A larger church was required to meet the growing parish, leaving to the current church being built in 1924 at a cost of £2700. The foundation stone was laid on 13 April 1924 by the Bishop of Rockhampton, Rev. Joseph Sheil. It was officially opened on 16 November 1924. The second church continued to be used as part of the school.

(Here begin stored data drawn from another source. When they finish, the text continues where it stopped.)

(* ===== verification/CellState.v ===== *)
(** * CellState: the registry of one tenant's cells

    [runtime/cellstate/state.go], [lease.go] and [lookup.go]: creating, updating,
    retiring, resolving and selecting cells. *)

From S2P Require Import Prelude Types Cells.

Record Creation := mkCreation {
  cn_Principal : string; cn_RequestID : string; cn_Descriptor : string; cn_Result : Cell
}.
Record State := mkState {
  cs_CursorKey : string;
  cs_Cells : gmap string Cell;
  cs_Creations : list Creation
}.
#[export] Instance eta_State : Eta State := λ s, mkState (cs_CursorKey s) (cs_Cells s) (cs_Creations s).

(** [New]: an empty registry with a random cursor key. *)
Definition New (key : string) : State := mkState key ∅ [].

Section state.
Context `{CellText} `{RangeOrder}.

(** The names a cell answers to. *)
Definition names (c : Cell) : list string := c_Name c :: c_Aliases c.
Definition has_name (n : string) (c : Cell) : bool := bool_decide (n ∈ names c).

(** [State.ByName]: the first cell the map iteration meets. *)
Definition ByName (s : State) (name : string) : option Cell :=
  (λ p, p.2.2) <$> list_find (λ kc, has_name name kc.2 = true) (range (cs_Cells s)).

(** [State.unique] *)
Definition unique (s : State) (c : Cell) : result () :=
  let? _ := guard_err (negb (existsb (λ kc, negb (String.eqb (c_ID kc.2) (c_ID c))
                                         && String.eqb (c_Repo kc.2) (c_Repo c)) (range (cs_Cells s))))
              (ErrCell ErrCellConflict) in
  guard_err (negb (existsb (λ n, match ByName s n with
                                 | Some old => negb (String.eqb (c_ID old) (c_ID c))
                                 | None => false
                                 end) (names c))) (ErrCell ErrCellConflict).

(** The principal [CellAuthorityFromContext] reports; none gives the zero value. *)
Definition principal (ctx : Context) : string :=
  match cx_Authority ctx with Some a => ca_Principal a | None => "" end.

Definition same_request (ctx : Context) (req : CreateCellRequest) (r : Creation) : bool :=
  String.eqb (cn_Principal r) (principal ctx) && String.eqb (cn_RequestID r) (cr_RequestID req).

(** [State.Create]: [id] and [revision] are the two generated ksuids. *)
Definition Create (ctx : Context) (req : CreateCellRequest) (now : time) (id revision : string)
    : M State Cell := λ s,
  match
    let? _ := AuthorizeCell ctx (cr_TenantID req) "" "cells.create" in
    let? _ := ValidateCellName (cr_Name req) in
    let? repo := NormalizeCellRepo (cr_Repo req) in
    let? _ := ValidateCellProperties (cr_Description req) (cr_Metadata req) in
    let req' := req <| cr_Repo := repo |> <| cr_Metadata := canonicalMetadata (cr_Metadata req) |> in
    let? _ := guard_err (String.length (cr_RequestID req) <=? 128)%nat (ErrCell ErrInvalidCell) in
    Ok req'
  with
  | Err e => (s, Err e)
  | Ok req' =>
      match (if str_empty (cr_RequestID req') then None
             else snd <$> list_find (λ r, same_request ctx req' r = true) (cs_Creations s)) with
      | Some r =>
          (s, if negb (String.eqb (cn_Descriptor r) (request_digest req'))
              then Err (ErrCell ErrCellRequestConflict)
              else match cs_Cells s !! c_ID (cn_Result r) with
              | Some c => if bool_decide (c_State c = CellRetired)
                          then Err (ErrCell ErrCellRetired) else Ok (cn_Result r)
              | None => Ok (cn_Result r)
              end)
      | None =>
          let c := mkCell (cr_TenantID req') id (cr_Name req') (cr_Repo req') (cr_Description req')
                     (cr_Metadata req') CellActive [] revision now now None in
          match unique s c with
          | Err e => (s, Err e)
          | Ok _ =>
              (s <| cs_Cells := <[id := c]> (cs_Cells s) |>
                 <| cs_Creations := if str_empty (cr_RequestID req') then cs_Creations s
                      else cs_Creations s ++
                           [mkCreation (principal ctx) (cr_RequestID req') (request_digest req') c] |>,
               Ok c)
          end
      end
  end.

(** [State.CreateWithLease]: [principal] is the formatted lease principal. *)
Definition CreateWithLease (ctx : Context) (p : LeaseProof) (lease_principal : string)
    (req : CreateCellRequest) (now : time) (id revision : string) : M State Cell := λ s,
  if negb (str_empty (cr_TenantID req)) && negb (String.eqb (cr_TenantID req) (jk_TenantId (lp_JobKey p)))
  then (s, Err (ErrCell ErrCellForbidden))
  else
    let req' := req <| cr_TenantID := jk_TenantId (lp_JobKey p) |> in
    Create (WithCellAuthority ctx (mkAuthority lease_principal (cr_TenantID req') {["cells.create"]} None))
      req' now id revision s.

(** [State.Get] *)
Definition Get (ctx : Context) (key : CellKey) (s : State) : result Cell :=
  let? _ := AuthorizeCell ctx (ce_TenantID key) (ce_CellID key) "cells.get" in
  of_option (ErrCell ErrCellNotFound) (cs_Cells s !! ce_CellID key).

(** The renaming step of [State.Update]. *)
Definition rename (c : Cell) (n : string) : Cell :=
  if String.eqb n (c_Name c) then c
  else c <| c_Aliases := merge_sort str_le (c_Name c :: filter (λ a, a ≠ n) (c_Aliases c)) |>
         <| c_Name := n |>.

(** The new contents [State.Update] computes, before uniqueness is checked. *)
Definition updated (r : UpdateCellRequest) (c : Cell) : result Cell :=
  let? c1 := match uc_Name r with
    | Some n => let? _ := ValidateCellName n in Ok (rename c n)
    | None => Ok c
    end in
  let? c2 := match uc_Repo r with
    | Some raw => let? repo := NormalizeCellRepo raw in Ok (c1 <| c_Repo := repo |>)
    | None => Ok c1
    end in
  let c3 := match uc_Description r with Some d => c2 <| c_Description := d |> | None => c2 end in
  let? c4 := match uc_Metadata r with
    | None => Ok c3
    | Some None => Err (ErrCell ErrInvalidCell)
    | Some (Some m) =>
        let? _ := ValidateCellProperties (c_Description c3) m in
        Ok (c3 <| c_Metadata := canonicalMetadata m |>)
    end in
  let? _ := ValidateCellProperties (c_Description c4) (c_Metadata c4) in
  Ok c4.

Definition no_change_requested (r : UpdateCellRequest) : bool :=
  bool_decide (uc_Name r = None) && bool_decide (uc_Repo r = None)
  && bool_decide (uc_Description r = None) && bool_decide (uc_Metadata r = None).

(** [State.Update] *)
Definition Update (ctx : Context) (r : UpdateCellRequest) (now : time) (revision : string)
    : M State Cell := λ s,
  match
    let? c := Get ctx (uc_CellKey r) s in
    let? _ := AuthorizeCell ctx (ce_TenantID (uc_CellKey r)) (c_ID c) "cells.update" in
    let? _ := CheckCellRevision (uc_IfMatch r) (c_Revision c) in
    let? _ := guard_err (bool_decide (c_State c = CellActive)) (ErrCell ErrCellRetired) in
    let? _ := guard_err (negb (no_change_requested r)) (ErrCell ErrInvalidCell) in
    let? c' := updated r c in
    let? _ := unique s c' in
    Ok (c, c')
  with
  | Err e => (s, Err e)
  | Ok (old, c) =>
      if bool_decide (old = c) then (s, Ok c)
      else
        let c' := c <| c_Revision := revision |> <| c_UpdatedAt := now |> in
        (s <| cs_Cells := <[c_ID c := c']> (cs_Cells s) |>, Ok c')
  end.

(** [State.Retire]: [busy] asks the runtime whether the cell is still in use. *)
Definition Retire (ctx : Context) (r : RetireCellRequest) (busy : string → result bool)
    (now : time) (revision : string) : M State Cell := λ s,
  match
    let? c := Get ctx (rc_CellKey r) s in
    let? _ := AuthorizeCell ctx (ce_TenantID (rc_CellKey r)) (c_ID c) "cells.retire" in
    let? _ := CheckCellRevision (rc_IfMatch r) (c_Revision c) in
    Ok c
  with
  | Err e => (s, Err e)
  | Ok c =>
      if bool_decide (c_State c = CellRetired) then (s, Ok c)
      else match busy (c_ID c) with
      | Err e => (s, Err e)
      | Ok true => (s, Err (ErrCell ErrCellBusy))
      | Ok false =>
          let c' := c <| c_State := CellRetired |> <| c_RetiredAt := Some now |>
                      <| c_UpdatedAt := now |> <| c_Revision := revision |> in
          (s <| cs_Cells := <[c_ID c := c']> (cs_Cells s) |>, Ok c')
      end
  end.

(** [State.Resolve] *)
Definition Resolve (ctx : Context) (tenant name repo : string) (parent : option Cell)
    (existing : option ResolvedCell) (confirmation : bool) (s : State) : result ResolvedCell :=
  let? _ := ValidateCellName name in
  let restricted := bool_decide (parent = None) || bool_decide (is_Some (cx_Authority ctx)) in
  let? _ := (if restricted then AuthorizeCell ctx tenant "" "jobs.submit" else Ok tt) in
  let? repo := (if str_empty repo then Ok repo else NormalizeCellRepo repo) in
  let? _ := match ByName s name with
    | Some c => if restricted then AuthorizeCell ctx tenant (c_ID c) "jobs.submit" else Ok tt
    | None => Ok tt
    end in
  match existing, ByName s name with
  | Some ex, Some c =>
      let? _ := guard_err (String.eqb (c_ID c) (rs_CellID ex)
                           && (str_empty repo || String.eqb repo (rs_CellRepo ex)))
                  (ErrExistingJobMismatch "cell identity or repo differs") in
      let? _ := guard_err (confirmation || negb (bool_decide (c_State c = CellRetired)))
                  (ErrCell ErrCellRetired) in
      Ok (ex <| rs_Cell := c_Name c |>)
  | Some _, None => Err (ErrExistingJobMismatch "cell identity or repo differs")
  | None, Some c =>
      let? _ := guard_err (negb (bool_decide (c_State c = CellRetired))) (ErrCell ErrCellRetired) in
      let? _ := guard_err (str_empty repo || String.eqb repo (c_Repo c)) (ErrCell ErrCellRepoMismatch) in
      Ok (Resolved c)
  | None, None => Err (ErrCell ErrCellNotFound)
  end.

(** [State.Lookup] *)
Definition Lookup (name : string) (s : State) : result ResolvedCell :=
  let? _ := ValidateCellName name in
  match ByName s name with
  | None => Err (ErrCell ErrCellNotFound)
  | Some c => if bool_decide (c_State c = CellRetired) then Err (ErrCell ErrCellRetired)
              else Ok (Resolved c)
  end.

(** [State.Select]: [names] is nil when the caller asked for every cell. *)
Definition select_one (ctx : Context) (tenant permission : string) (s : State)
    (out : gset string) (name : string) : result (gset string) :=
  let? _ := ValidateCellName name in
  let? c := of_option (ErrCell ErrCellNotFound) (ByName s name) in
  let? _ := AuthorizeCell ctx tenant (c_ID c) permission in
  Ok ({[c_ID c]} ∪ out).
Definition Select (ctx : Context) (tenant : string) (ns : option (list string)) (permission : string)
    (s : State) : result (gset string) :=
  let? _ := AuthorizeCell ctx tenant "" permission in
  match ns with
  | Some [] => Err (ErrCell ErrInvalidCell)
  | Some ns => fold_result (select_one ctx tenant permission s) ∅ ns
  | None => Ok (list_to_set (filter (λ id, is_ok (AuthorizeCell ctx tenant id permission) = true)
                              (range (cs_Cells s)).*1))
  end.
End state.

In the cyclone of 2 March 1949, the convent and school were destroyed but the church survived.

== Education ==
Gladstone Central State School is a government primary (Prep-6) school for boys and girls at 74 Auckland Street. In 2017, the school had an enrolment of 342 students with 24 teachers (22 full-time equivalent) and 16 non-teaching staff (12 full-time equivalent). In 2018, the school had an enrolment of 356 students with 25 teachers (23 full-time equivalent) and 16 non-teaching staff (11 full-time equivalent). It includes a special education program.

Star of the Sea Catholic Primary School is a Catholic primary (Prep-6) school for boys and girls at 181 Goondoon Street. In 2018, the school had an enrolment of 261 students with 24 teachers (17 full-time equivalent) and 17 non-teaching staff (9 full-time equivalent).

There are no secondary schools in Gladstone Central. The nearest government secondary school is Gladstone State High School in West Gladstone to the south.